# [What you need to do]
Only an exact, complete copy of the listing will serve as the answer.

━━━━

Definition travel (o : oracle) (x : traveller) (s : shared) : traveller * shared :=
  match x with
  | Looking => (if Shared.cancelled s then Left else Claiming, s)
  | Claiming =>
      if count_reached s || deadline_passed deadline (now o) then (Left, s)
      else (Entering (mkJourney (Shared.sequence s + 1) (later o) (LoadTestRecord.initial_variables definition) true) 0, take_sequence s)
  | Entering j i =>
      match targets !! i with
      | None => (Closing j true, s)
      | Some _ => (if Shared.cancelled s || deadline_passed deadline (now o) then Closing j false else Attempting j i, s)
      end
  | Attempting j i =>
      match targets !! i with
      | None => (Failed IndexError, s)
      | Some raw_target =>
          let latency := (later o - now o)%Z in
          match attempt_once j raw_target s with
          | (Ok (attempt, extracted), s) =>
              let j := if Attempt.success attempt then mkJourney (number j) (began j) (kv_merge (variables j) extracted) (all_good j)
                       else j in
              (Counting j i latency attempt, s)
          | (Err e, s) =>
              (if is_template_error e then Counting j i latency template_error
               else if expected_error e then Counting j i latency LoadTestExecutor.failed_request else Failed e, s)
          end
      end
  | Counting j i latency attempt =>
      match targets !! i with
      | None => (Failed IndexError, s)
      | Some raw_target =>
          match text_entry "name" raw_target with
          | Err e => (Failed e, s)
          | Ok name =>
              let success := Attempt.success attempt in
              let j := mkJourney (number j) (began j) (variables j) (all_good j && success) in
              match _Metrics.add (draws o) name latency attempt (Shared.metrics s) with
              | (Ok n, m) =>
                  (match response_callback with
                   | Some _ => Telling j i success (_response_record n name latency attempt)
                   | None => Watching j i success
                   end, set_metrics m s)
              | (Err e, m) => (Failed e, set_metrics m s)
              end
          end
      end
  | Telling j i success item =>
      match response_callback with
      | Some callback => let '(r, s) := on_world (callback item) s in
                         (match r with Ok _ => Watching j i success | Err e => Failed e end, s)
      | None => (Watching j i success, s)
      end
  | Watching j i success =>
      let '(snapshot, m) := _Metrics.periodic_snapshot (now o) (Shared.metrics s) in
      (match snapshot with Some metrics => Handing j i success metrics | None => Thinking j i success end, set_metrics m s)
  | Handing j i success metrics =>
      match snapshot_callback with
      | Some callback => let '(r, s) := on_world (callback metrics) s in
                         (match r with Ok _ => Thinking j i success | Err e => Failed e end, s)
      | None => (Thinking j i success, s)
      end
  | Thinking j i success =>
      if negb success && LoadTestRecord.stop_on_failure definition then (Closing j true, s)
      else
        match targets !! i with
        | None => (Failed IndexError, s)
        | Some raw_target =>
            match entry "think_time_ms" raw_target with
            | Ok (PInt think_time_ms) =>
                let think_time := pause think_time_ms deadline (now o) in
                if negb (think_time =? 0)%Z && Shared.cancelled s then (Closing j false, s)
                else if deadline_passed deadline (later o) && (i <? length targets - 1)%nat then (Closing j false, s)
                else (Entering j (S i), s)
            | Ok _ => (Failed TypeError, s)
            | Err e => (Failed e, s)
            end
        end
  | Closing j completed =>
      (Overseeing, if completed then set_metrics (_Metrics.add_scenario (draws o).1 (now o - began j) (all_good j) (Shared.metrics s)) s
                   else s)
  | Overseeing =>
      let '(snapshot, m) := _Metrics.periodic_snapshot (now o) (Shared.metrics s) in
      (match snapshot with Some metrics => Passing metrics | None => Judging end, set_metrics m s)
  | Passing metrics =>
      match snapshot_callback with
      | Some callback => let '(r, s) := on_world (callback metrics) s in
                         (match r with Ok _ => Judging | Err e => Failed e end, s)
      | None => (Judging, s)
      end
  | Judging => (if Shared.cancelled s || count_reached s then Left else Resting, s)
  | Resting =>
      let delay := pause (LoadTestRecord.interval_ms definition) deadline (now o) in
      (if negb (delay =? 0)%Z && Shared.cancelled s then Left else Looking, s)
  | Left => (Left, s)
  | Failed e => (Failed e, s)
  end.
End scenarios.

━━━━

# [Reply to the exercise]
Definition travel (o : oracle) (x : traveller) (s : shared) : traveller * shared :=
  match x with
  | Looking => (if Shared.cancelled s then Left else Claiming, s)
  | Claiming =>
      if count_reached s || deadline_passed deadline (now o) then (Left, s)
      else (Entering (mkJourney (Shared.sequence s + 1) (later o) (LoadTestRecord.initial_variables definition) true) 0, take_sequence s)
  | Entering j i =>
      match targets !! i with
      | None => (Closing j true, s)
      | Some _ => (if Shared.cancelled s || deadline_passed deadline (now o) then Closing j false else Attempting j i, s)
      end
  | Attempting j i =>
      match targets !! i with
      | None => (Failed IndexError, s)
      | Some raw_target =>
          let latency := (later o - now o)%Z in
          match attempt_once j raw_target s with
          | (Ok (attempt, extracted), s) =>
              let j := if Attempt.success attempt then mkJourney (number j) (began j) (kv_merge (variables j) extracted) (all_good j)
                       else j in
              (Counting j i latency attempt, s)
          | (Err e, s) =>
              (if is_template_error e then Counting j i latency template_error
               else if expected_error e then Counting j i latency LoadTestExecutor.failed_request else Failed e, s)
          end
      end
  | Counting j i latency attempt =>
      match targets !! i with
      | None => (Failed IndexError, s)
      | Some raw_target =>
          match text_entry "name" raw_target with
          | Err e => (Failed e, s)
          | Ok name =>
              let success := Attempt.success attempt in
              let j := mkJourney (number j) (began j) (variables j) (all_good j && success) in
              match _Metrics.add (draws o) name latency attempt (Shared.metrics s) with
              | (Ok n, m) =>
                  (match response_callback with
                   | Some _ => Telling j i success (_response_record n name latency attempt)
                   | None => Watching j i success
                   end, set_metrics m s)
              | (Err e, m) => (Failed e, set_metrics m s)
              end
          end
      end
  | Telling j i success item =>
      match response_callback with
      | Some callback => let '(r, s) := on_world (callback item) s in
                         (match r with Ok _ => Watching j i success | Err e => Failed e end, s)
      | None => (Watching j i success, s)
      end
  | Watching j i success =>
      let '(snapshot, m) := _Metrics.periodic_snapshot (now o) (Shared.metrics s) in
      (match snapshot with Some metrics => Handing j i success metrics | None => Thinking j i success end, set_metrics m s)
  | Handing j i success metrics =>
      match snapshot_callback with
      | Some callback => let '(r, s) := on_world (callback metrics) s in
                         (match r with Ok _ => Thinking j i success | Err e => Failed e end, s)
      | None => (Thinking j i success, s)
      end
  | Thinking j i success =>
      if negb success && LoadTestRecord.stop_on_failure definition then (Closing j true, s)
      else
        match targets !! i with
        | None => (Failed IndexError, s)
        | Some raw_target =>
            match entry "think_time_ms" raw_target with
            | Ok (PInt think_time_ms) =>
                let think_time := pause think_time_ms deadline (now o) in
                if negb (think_time =? 0)%Z && Shared.cancelled s then (Closing j false, s)
                else if deadline_passed deadline (later o) && (i <? length targets - 1)%nat then (Closing j false, s)
                else (Entering j (S i), s)
            | Ok _ => (Failed TypeError, s)
            | Err e => (Failed e, s)
            end
        end
  | Closing j completed =>
      (Overseeing, if completed then set_metrics (_Metrics.add_scenario (draws o).1 (now o - began j) (all_good j) (Shared.metrics s)) s
                   else s)
  | Overseeing =>
      let '(snapshot, m) := _Metrics.periodic_snapshot (now o) (Shared.metrics s) in
      (match snapshot with Some metrics => Passing metrics | None => Judging end, set_metrics m s)
  | Passing metrics =>
      match snapshot_callback with
      | Some callback => let '(r, s) := on_world (callback metrics) s in
                         (match r with Ok _ => Judging | Err e => Failed e end, s)
      | None => (Judging, s)
      end
  | Judging => (if Shared.cancelled s || count_reached s then Left else Resting, s)
  | Resting =>
      let delay := pause (LoadTestRecord.interval_ms definition) deadline (now o) in
      (if negb (delay =? 0)%Z && Shared.cancelled s then Left else Looking, s)
  | Left => (Left, s)
  | Failed e => (Failed e, s)
  end.
End scenarios.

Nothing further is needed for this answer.